- _Exercise objective_: Of the entries below, restate word for word only the section that runs from the line with "record that the" to the line with "OrderMessage.MODIFY => handle processOrderModifyMessage", counting both ends.

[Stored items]

(* ===== verification/BookManager.v ===== *)
(** * The book manager (src/src/include/book_manager.h, src/src/book_manager.cpp)

    [BookManager] dispatches messages to the book, collects the events and
    later hands them to the callbacks [onOrderAdd], [onOrderCancel],
    [onOrderModify] and [onOrderExecution].  The repository declares the
    callbacks and defines none of them: they are the field [callbacks] of a
    record that the operations take as an argument. *)

From S2P Require Import Prelude Outcome StdMap Price Common Order L2Level Level Messages BookSide.
From S2P Require Import Format L2Book OrderBook.

Record BookManager : Type := mkBookManager {
  book_ : SmartOrderBook;
  events_ : OrderInfoVec }.

Definition new_BookManager : BookManager := mkBookManager new_SmartOrderBook [].

(** A callback gets the book by reference and one event. *)
Abbreviation callback := (SmartOrderBook -> OrderInfo -> outcome SmartOrderBook).

Record Callbacks : Type := mkCallbacks {
  onOrderAdd : callback;
  onOrderCancel : callback;
  onOrderModify : callback;
  onOrderExecution : callback }.

(** The new manager and the text on standard error. *)
Definition processOrderMessage (bm : BookManager) (msg : OrderMessage.OrderMessage)
    : outcome (BookManager * string) :=
  let handle (f : SmartOrderBook -> OrderMessage.OrderMessage ->
                  outcome (SmartOrderBook * OrderInfoVec)) :=
    '(book, events) ← f (book_ bm) msg;
    Ok (mkBookManager book (mergeEvents (events_ bm) events), "") in
  match OrderMessage.type msg with
  | OrderMessage.ADD => handle processOrderAddMessage
  | OrderMessage.CANCEL => handle processOrderCancelMessage
  | OrderMessage.MODIFY => handle processOrderModifyMessage
  | _ => Ok (bm, "Invalid order message type" +:+ endl)
  end.

Definition processSnapshotMessage (bm : BookManager) (msg : SnapshotMessage.SnapshotMessage)
    : outcome BookManager :=
  '(book, events) ← OrderBook.processSnapshotMessage (book_ bm) msg;
  Ok (mkBookManager book (mergeEvents (events_ bm) events)).

Definition processTradeMessage (bm : BookManager) (msg : TradeMessage.TradeMessage)
    : outcome BookManager :=
  '(book, events) ← OrderBook.processTradeMessage (book_ bm) msg;
  Ok (mkBookManager book (mergeEvents (events_ bm) events)).

(** The callback for an event. *)
Definition dispatch (cb : Callbacks) (book : SmartOrderBook) (info : OrderInfo)
    : outcome SmartOrderBook :=
  match event info with
  | ADD => onOrderAdd cb book info
  | CANCEL => onOrderCancel cb book info
  | EXEC => onOrderExecution cb book info
  | MODIF => onOrderModify cb book info
  end.

Fixpoint flush (cb : Callbacks) (book : SmartOrderBook) (events : OrderInfoVec)
    : outcome SmartOrderBook :=
  match events with
  | [] => Ok book
  | info :: events => book ← dispatch cb book info; flush cb book events
  end.

Definition flushEvents (cb : Callbacks) (bm : BookManager) : outcome BookManager :=
  book ← flush cb (book_ bm) (events_ bm);
  Ok (mkBookManager book []).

- _Problem solution_:
    record that the operations take as an argument. *)

From S2P Require Import Prelude Outcome StdMap Price Common Order L2Level Level Messages BookSide.
From S2P Require Import Format L2Book OrderBook.

Record BookManager : Type := mkBookManager {
  book_ : SmartOrderBook;
  events_ : OrderInfoVec }.

Definition new_BookManager : BookManager := mkBookManager new_SmartOrderBook [].

(** A callback gets the book by reference and one event. *)
Abbreviation callback := (SmartOrderBook -> OrderInfo -> outcome SmartOrderBook).

Record Callbacks : Type := mkCallbacks {
  onOrderAdd : callback;
  onOrderCancel : callback;
  onOrderModify : callback;
  onOrderExecution : callback }.

(** The new manager and the text on standard error. *)
Definition processOrderMessage (bm : BookManager) (msg : OrderMessage.OrderMessage)
    : outcome (BookManager * string) :=
  let handle (f : SmartOrderBook -> OrderMessage.OrderMessage ->
                  outcome (SmartOrderBook * OrderInfoVec)) :=
    '(book, events) ← f (book_ bm) msg;
    Ok (mkBookManager book (mergeEvents (events_ bm) events), "") in
  match OrderMessage.type msg with
  | OrderMessage.ADD => handle processOrderAddMessage
  | OrderMessage.CANCEL => handle processOrderCancelMessage
  | OrderMessage.MODIFY => handle processOrderModifyMessage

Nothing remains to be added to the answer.